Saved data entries
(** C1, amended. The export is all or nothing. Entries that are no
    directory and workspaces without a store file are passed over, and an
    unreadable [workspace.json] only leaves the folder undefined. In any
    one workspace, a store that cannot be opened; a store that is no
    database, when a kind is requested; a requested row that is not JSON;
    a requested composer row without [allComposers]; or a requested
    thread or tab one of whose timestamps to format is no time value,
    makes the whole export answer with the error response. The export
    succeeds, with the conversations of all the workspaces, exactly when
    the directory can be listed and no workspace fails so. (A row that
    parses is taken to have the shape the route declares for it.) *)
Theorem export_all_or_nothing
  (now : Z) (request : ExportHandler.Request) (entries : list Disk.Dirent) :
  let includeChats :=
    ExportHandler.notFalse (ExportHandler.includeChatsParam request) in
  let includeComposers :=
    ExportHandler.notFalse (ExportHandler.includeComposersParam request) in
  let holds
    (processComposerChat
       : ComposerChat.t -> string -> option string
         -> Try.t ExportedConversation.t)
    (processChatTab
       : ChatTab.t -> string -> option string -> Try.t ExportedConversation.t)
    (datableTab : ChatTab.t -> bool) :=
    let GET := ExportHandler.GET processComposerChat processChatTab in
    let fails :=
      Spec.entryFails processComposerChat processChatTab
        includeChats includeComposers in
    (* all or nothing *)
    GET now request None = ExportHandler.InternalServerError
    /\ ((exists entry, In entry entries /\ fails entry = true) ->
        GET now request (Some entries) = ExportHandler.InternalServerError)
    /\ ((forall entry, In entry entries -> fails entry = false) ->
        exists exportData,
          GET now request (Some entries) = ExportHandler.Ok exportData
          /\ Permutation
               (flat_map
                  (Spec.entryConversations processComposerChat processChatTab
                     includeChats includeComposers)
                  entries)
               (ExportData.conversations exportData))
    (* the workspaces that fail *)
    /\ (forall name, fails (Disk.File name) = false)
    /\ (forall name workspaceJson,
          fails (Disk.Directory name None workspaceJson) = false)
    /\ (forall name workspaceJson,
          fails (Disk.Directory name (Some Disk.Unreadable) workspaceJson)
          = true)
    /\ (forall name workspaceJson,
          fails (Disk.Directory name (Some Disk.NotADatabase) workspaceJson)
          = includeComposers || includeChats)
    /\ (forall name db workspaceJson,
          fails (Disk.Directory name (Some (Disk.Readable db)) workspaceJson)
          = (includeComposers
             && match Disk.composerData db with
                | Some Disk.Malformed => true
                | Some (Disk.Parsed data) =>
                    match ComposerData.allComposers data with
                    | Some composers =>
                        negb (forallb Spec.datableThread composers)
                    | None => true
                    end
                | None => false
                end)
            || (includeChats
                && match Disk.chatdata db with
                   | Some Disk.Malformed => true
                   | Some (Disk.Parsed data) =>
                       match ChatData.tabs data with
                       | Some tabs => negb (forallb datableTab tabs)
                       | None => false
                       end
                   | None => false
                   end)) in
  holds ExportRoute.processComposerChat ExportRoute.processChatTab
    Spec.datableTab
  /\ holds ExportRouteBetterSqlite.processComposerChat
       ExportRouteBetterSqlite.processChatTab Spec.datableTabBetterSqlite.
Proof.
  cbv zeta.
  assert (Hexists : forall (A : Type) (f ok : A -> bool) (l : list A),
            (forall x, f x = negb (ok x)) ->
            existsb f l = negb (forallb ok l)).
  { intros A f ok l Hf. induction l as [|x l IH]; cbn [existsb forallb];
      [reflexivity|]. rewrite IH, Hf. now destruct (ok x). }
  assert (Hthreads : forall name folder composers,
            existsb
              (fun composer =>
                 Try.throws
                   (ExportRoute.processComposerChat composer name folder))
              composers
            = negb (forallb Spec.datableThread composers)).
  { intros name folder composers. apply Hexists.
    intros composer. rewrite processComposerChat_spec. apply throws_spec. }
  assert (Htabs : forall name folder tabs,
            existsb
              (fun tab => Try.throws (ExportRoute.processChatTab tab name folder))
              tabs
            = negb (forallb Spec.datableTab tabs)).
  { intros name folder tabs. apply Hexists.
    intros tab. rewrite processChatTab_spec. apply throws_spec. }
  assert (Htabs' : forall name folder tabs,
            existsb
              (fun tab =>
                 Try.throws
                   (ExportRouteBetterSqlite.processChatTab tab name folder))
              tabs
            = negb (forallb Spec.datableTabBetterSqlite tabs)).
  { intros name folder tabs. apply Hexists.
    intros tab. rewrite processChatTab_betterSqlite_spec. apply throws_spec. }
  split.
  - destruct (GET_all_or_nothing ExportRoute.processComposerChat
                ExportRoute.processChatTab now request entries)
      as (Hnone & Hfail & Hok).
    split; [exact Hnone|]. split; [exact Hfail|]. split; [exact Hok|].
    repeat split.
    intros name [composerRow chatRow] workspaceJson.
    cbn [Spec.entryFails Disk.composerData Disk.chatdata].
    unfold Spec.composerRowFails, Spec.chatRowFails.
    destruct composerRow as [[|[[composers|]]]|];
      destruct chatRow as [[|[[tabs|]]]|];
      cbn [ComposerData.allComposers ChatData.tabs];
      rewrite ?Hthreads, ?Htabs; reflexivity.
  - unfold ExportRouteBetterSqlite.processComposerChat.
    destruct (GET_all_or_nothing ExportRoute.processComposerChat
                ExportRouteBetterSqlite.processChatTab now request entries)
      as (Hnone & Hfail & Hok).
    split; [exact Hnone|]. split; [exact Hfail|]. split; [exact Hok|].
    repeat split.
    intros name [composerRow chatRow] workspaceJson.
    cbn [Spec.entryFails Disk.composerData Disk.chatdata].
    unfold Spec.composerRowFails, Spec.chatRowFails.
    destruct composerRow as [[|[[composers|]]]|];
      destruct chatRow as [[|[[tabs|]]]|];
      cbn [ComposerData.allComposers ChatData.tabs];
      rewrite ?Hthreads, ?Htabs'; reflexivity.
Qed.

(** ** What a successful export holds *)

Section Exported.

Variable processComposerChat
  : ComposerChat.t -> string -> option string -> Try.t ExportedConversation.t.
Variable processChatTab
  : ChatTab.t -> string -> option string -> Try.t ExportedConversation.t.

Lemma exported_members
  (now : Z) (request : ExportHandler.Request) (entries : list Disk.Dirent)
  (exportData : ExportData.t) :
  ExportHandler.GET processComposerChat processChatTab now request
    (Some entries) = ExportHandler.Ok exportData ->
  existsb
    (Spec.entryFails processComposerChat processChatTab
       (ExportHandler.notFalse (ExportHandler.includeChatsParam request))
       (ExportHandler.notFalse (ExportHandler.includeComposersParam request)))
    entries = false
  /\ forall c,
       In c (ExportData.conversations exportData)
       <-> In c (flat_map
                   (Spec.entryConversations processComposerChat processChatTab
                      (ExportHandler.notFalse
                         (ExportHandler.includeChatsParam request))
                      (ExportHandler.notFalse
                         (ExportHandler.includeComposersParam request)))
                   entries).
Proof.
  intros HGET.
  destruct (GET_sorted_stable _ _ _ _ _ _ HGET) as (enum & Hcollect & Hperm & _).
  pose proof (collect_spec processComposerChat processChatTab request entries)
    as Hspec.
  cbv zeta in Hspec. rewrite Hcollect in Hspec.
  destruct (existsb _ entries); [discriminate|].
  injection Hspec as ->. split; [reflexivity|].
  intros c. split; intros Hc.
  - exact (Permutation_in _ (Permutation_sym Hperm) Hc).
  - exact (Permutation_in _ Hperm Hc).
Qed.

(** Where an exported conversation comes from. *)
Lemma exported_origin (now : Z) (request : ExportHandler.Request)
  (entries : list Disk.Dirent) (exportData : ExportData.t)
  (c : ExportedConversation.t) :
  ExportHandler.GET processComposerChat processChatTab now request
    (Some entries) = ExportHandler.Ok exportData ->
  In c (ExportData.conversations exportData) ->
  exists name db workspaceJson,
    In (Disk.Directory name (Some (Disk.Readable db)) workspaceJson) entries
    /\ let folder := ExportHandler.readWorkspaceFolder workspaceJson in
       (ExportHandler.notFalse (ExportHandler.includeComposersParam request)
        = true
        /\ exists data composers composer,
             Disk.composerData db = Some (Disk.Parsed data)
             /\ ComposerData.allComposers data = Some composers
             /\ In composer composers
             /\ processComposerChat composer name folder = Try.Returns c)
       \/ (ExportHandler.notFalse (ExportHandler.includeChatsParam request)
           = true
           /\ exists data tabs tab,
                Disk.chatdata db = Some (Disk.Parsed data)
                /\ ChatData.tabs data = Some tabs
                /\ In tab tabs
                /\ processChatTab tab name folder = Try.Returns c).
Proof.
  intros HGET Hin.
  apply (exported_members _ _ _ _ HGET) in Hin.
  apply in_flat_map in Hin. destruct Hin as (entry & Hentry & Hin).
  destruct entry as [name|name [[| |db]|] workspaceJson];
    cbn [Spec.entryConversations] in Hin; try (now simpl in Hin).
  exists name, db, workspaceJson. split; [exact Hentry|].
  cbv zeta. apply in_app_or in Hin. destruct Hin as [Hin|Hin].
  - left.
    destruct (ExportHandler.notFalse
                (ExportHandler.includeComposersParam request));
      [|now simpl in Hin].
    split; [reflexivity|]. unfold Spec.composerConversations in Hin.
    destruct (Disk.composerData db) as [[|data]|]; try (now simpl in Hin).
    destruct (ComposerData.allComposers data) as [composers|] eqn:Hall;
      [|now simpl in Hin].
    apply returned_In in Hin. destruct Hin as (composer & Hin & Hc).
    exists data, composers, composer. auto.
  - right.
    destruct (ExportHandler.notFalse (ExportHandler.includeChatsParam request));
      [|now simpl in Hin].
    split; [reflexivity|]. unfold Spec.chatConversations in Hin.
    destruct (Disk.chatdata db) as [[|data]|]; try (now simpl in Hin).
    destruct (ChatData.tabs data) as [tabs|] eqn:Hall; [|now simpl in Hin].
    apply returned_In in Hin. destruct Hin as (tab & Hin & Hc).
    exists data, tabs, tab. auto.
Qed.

- **PROBLEM DESCRIPTION**
Where in the records does the string "reflexivity" appear? Copy every line that has it.

- **EXERCISE ANSWER**
      [reflexivity|]. rewrite IH, Hf. now destruct (ok x). }
      rewrite ?Hthreads, ?Htabs; reflexivity.
      rewrite ?Hthreads, ?Htabs'; reflexivity.
  injection Hspec as ->. split; [reflexivity|].
    split; [reflexivity|]. unfold Spec.composerConversations in Hin.
    split; [reflexivity|]. unfold Spec.chatConversations in Hin.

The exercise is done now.